Galapagos didn't have much to say about the setback. But the decision to stop the Phase II study does underscore GlaxoSmithKline's willingness to call it quits when a drug isn't performing as expected in the clinic. Late last year the pharma giant quickly slammed the door shut on its ambitious late-stage effort on ChemoCentryx's ($CCXI) lead drug vercirnon, winding up a $1.5 billion pact and returning rights to another drug after the first Phase III study in the deal flopped.
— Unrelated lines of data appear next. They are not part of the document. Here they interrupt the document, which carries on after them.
(** One statement of the module body at a time: in a run that reaches
    the end, every lookup has bound its value. *)
Ltac load_step H :=
  let a := fresh "v" in
  let s1 := fresh "s" in
  let Hc := fresh "Hc" in
  apply bind_ok_inv in H as (a & s1 & Hc & H);
  first
    [ apply config_section_ok_inv in Hc as [Hc ->]
    | apply getitem_ok_inv in Hc as [Hc ->]
    | apply read_text_ok_inv in Hc as (? & Hc & -> & ->)
    | apply check_expected_ok_inv in Hc as [Hc ->] ].

(** Everything a successful load has read, and the record it binds. *)
Lemma load_metadata_ok_full (w : World) (s s' : State) (g : Settings) :
  load_metadata w s = (Ok g, s') ->
  exists (cfg opt : gmap string string)
         (name author email license url dl descr long kw req cl mp : string),
    config w !! "metadata" = Some cfg
    /\ config w !! "options" = Some opt
    /\ first_missing cfg expected = None
    /\ reads cfg "name" name
    /\ reads cfg "author" author
    /\ reads cfg "author_email" email
    /\ reads cfg "license" license
    /\ reads cfg "git_url" url
    /\ reads cfg "download_url" dl
    /\ reads cfg "description" descr
    /\ fs s !! "LONG_DESCRIPTION.md" = Some long
    /\ reads cfg "keywords" kw
    /\ reads opt "pip_requirements" req
    /\ reads cfg "classifiers" cl
    /\ reads opt "min_python" mp
    /\ g = mkSettings name author email (author +:+ " <" +:+ email +:+ ">") license
             ["Any"] url dl (found_packages w) descr (universal_newlines long)
             (split ", " kw) (split ", " req) (classifiers_of cl) (">=" +:+ mp)
    /\ s' = s.
Proof.
  intros H. unfold load_metadata in H.
  do 15 load_step H.
  unfold ret in H. injection H as <- <-.
  eexists _, _, _, _, _, _, _, _, _, _, _, _, _, _.
  split; [eassumption |]. split; [eassumption |]. split; [eassumption |].
  split; [eassumption |]. split; [eassumption |]. split; [eassumption |].
  split; [eassumption |]. split; [eassumption |]. split; [eassumption |].
  split; [eassumption |]. split; [eassumption |]. split; [eassumption |].
  split; [eassumption |]. split; [eassumption |]. split; [eassumption |].
  split; reflexivity.
Qed.

Lemma config_section_some (w : World) (name : string) (s : State)
                          (section : gmap string string) :
  config w !! name = Some section ->
  config_section w name s = (Ok section, s).
Proof. unfold config_section. now intros ->. Qed.

Lemma read_text_some (path content : string) (s : State) :
  fs s !! path = Some content ->
  read_text path s = (Ok (universal_newlines content), s).
Proof. unfold read_text, bind, open_r. now intros ->. Qed.

Lemma in_expected (key : string) :
  In key expected <->
  In key [ "description"; "keywords"; "author"; "author_email"; "contributors";
           "name"; "user"; "git_branch"; "license"; "status"; "audience";
           "language"; "dev_language" ].
Proof.
  replace expected with
    [ "description"; "keywords"; "author"; "author_email"; "contributors";
      "name"; "user"; "git_branch"; "license"; "status"; "audience";
      "language"; "dev_language" ] by (vm_compute; reflexivity).
  reflexivity.
Qed.

Lemma load_metadata_ok (w : World) (cfg opt : gmap string string) (s : State) :
  config w !! "metadata" = Some cfg ->
  config w !! "options" = Some opt ->
  (forall key, In key expected -> is_Some (cfg !! key)) ->
  readable cfg "name" ->
  readable cfg "author" ->
  readable cfg "author_email" ->
  readable cfg "license" ->
  readable cfg "git_url" ->
  readable cfg "download_url" ->
  readable cfg "description" ->
  readable cfg "keywords" ->
  readable opt "pip_requirements" ->
  readable cfg "classifiers" ->
  readable opt "min_python" ->
  is_Some (fs s !! "LONG_DESCRIPTION.md") ->
  exists g, load_metadata w s = (Ok g, s).
Proof.
  intros Hcfg Hopt Hexp [name Hname] [author Hauthor] [email Hemail]
    [license Hlicense] [url Hurl] [dl Hdl] [descr Hdescr] [kw Hkw] [req Hreq]
    [cl Hcl] [mp Hmp] [ld Hld].
  assert (Hchk : check_expected cfg expected s = (Ok tt, s))
    by (rewrite check_expected_spec; now rewrite (first_missing_none _ _ Hexp)).
  eexists. unfold load_metadata.
  rewrite (bind_ok _ _ _ _ _ (config_section_some _ _ _ _ Hcfg)).
  rewrite (bind_ok _ _ _ _ _ (config_section_some _ _ _ _ Hopt)).
  rewrite (bind_ok _ _ _ _ _ Hchk).
  rewrite (bind_ok _ _ _ _ _ (getitem_reads _ _ _ _ Hname)).
  rewrite (bind_ok _ _ _ _ _ (getitem_reads _ _ _ _ Hauthor)).
  rewrite (bind_ok _ _ _ _ _ (getitem_reads _ _ _ _ Hemail)).
  rewrite (bind_ok _ _ _ _ _ (getitem_reads _ _ _ _ Hlicense)).
  rewrite (bind_ok _ _ _ _ _ (getitem_reads _ _ _ _ Hurl)).
  rewrite (bind_ok _ _ _ _ _ (getitem_reads _ _ _ _ Hdl)).
  rewrite (bind_ok _ _ _ _ _ (getitem_reads _ _ _ _ Hdescr)).
  rewrite (bind_ok _ _ _ _ _ (read_text_some _ _ _ Hld)).
  rewrite (bind_ok _ _ _ _ _ (getitem_reads _ _ _ _ Hkw)).
  rewrite (bind_ok _ _ _ _ _ (getitem_reads _ _ _ _ Hreq)).
  rewrite (bind_ok _ _ _ _ _ (getitem_reads _ _ _ _ Hcl)).
  rewrite (bind_ok _ _ _ _ _ (getitem_reads _ _ _ _ Hmp)).
  unfold ret. reflexivity.
Qed.

(** *** The pipeline, path by path *)

Lemma setup_package_missing (w : World) (g : Settings) (exts : list Extension)
                            (s : State) :
  fs s !! "CONTRIBUTORS" = None ->
  setup_package w g exts s
  = (Raise (FileNotFoundError "CONTRIBUTORS"), logged s [writing_notice]).
Proof.
  intros H. unfold setup_package.
  now rewrite (bind_raise _ _ _ _ _ (write_meta_missing g _ s H)).
Qed.

Lemma setup_package_failed (w : World) (g : Settings) (exts : list Extension)
                           (content : string) (s : State) :
  fs s !! "CONTRIBUTORS" = Some content ->
  returncode (cythonize w) <> 0%Z ->
  setup_package w g exts s
  = (Raise generation_error,
     logged (meta_written g content s) (generation_events w)).
Proof.
  intros H Hrc. unfold setup_package.
  rewrite (bind_ok _ _ _ _ _ (write_meta_found g _ content s H)).
  fold (meta_written g content s).
  unfold RUN_CYTHON_BUILD. unfold bind. rewrite generate_cython_spec.
  apply Z.eqb_neq in Hrc. now rewrite Hrc.
Qed.

Lemma setup_package_delegated (w : World) (g : Settings) (exts : list Extension)
                              (content : string) (s : State) :
  fs s !! "CONTRIBUTORS" = Some content ->
  returncode (cythonize w) = 0%Z ->
  setup_package w g exts s
  = (match setup_raises w with Some e => Raise e | None => Ok tt end,
     logged (logged (meta_written g content s) (generation_events w))
            [SetupCall (metadata_of g exts)]).
Proof.
  intros H Hrc. unfold setup_package.
  rewrite (bind_ok _ _ _ _ _ (write_meta_found g _ content s H)).
  fold (meta_written g content s).
  unfold RUN_CYTHON_BUILD. unfold bind. rewrite generate_cython_spec.
  rewrite Hrc. cbn [Z.eqb]. rewrite setup_spec. reflexivity.
Qed.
Galapagos's relationship with GlaxoSmithKline dates back 7 years, when the pharma giant signed a discovery and development deal with more than $300 million in milestones built into it. A year ago Galapagos said that GSK was launching mid-stage studies of GSK2586184, putting it in line for 34 million euros in milestones.
Galapagos has a wide range of development partnerships with Big Pharma companies, including deals with AbbVie ($ABBV) and Johnson & Johnson ($JNJ). Last spring, though, Roche ($RHHBY) bowed out of its pact to find new drugs for fibrosis and three years ago Merck ($MRK) exited its collaboration as well.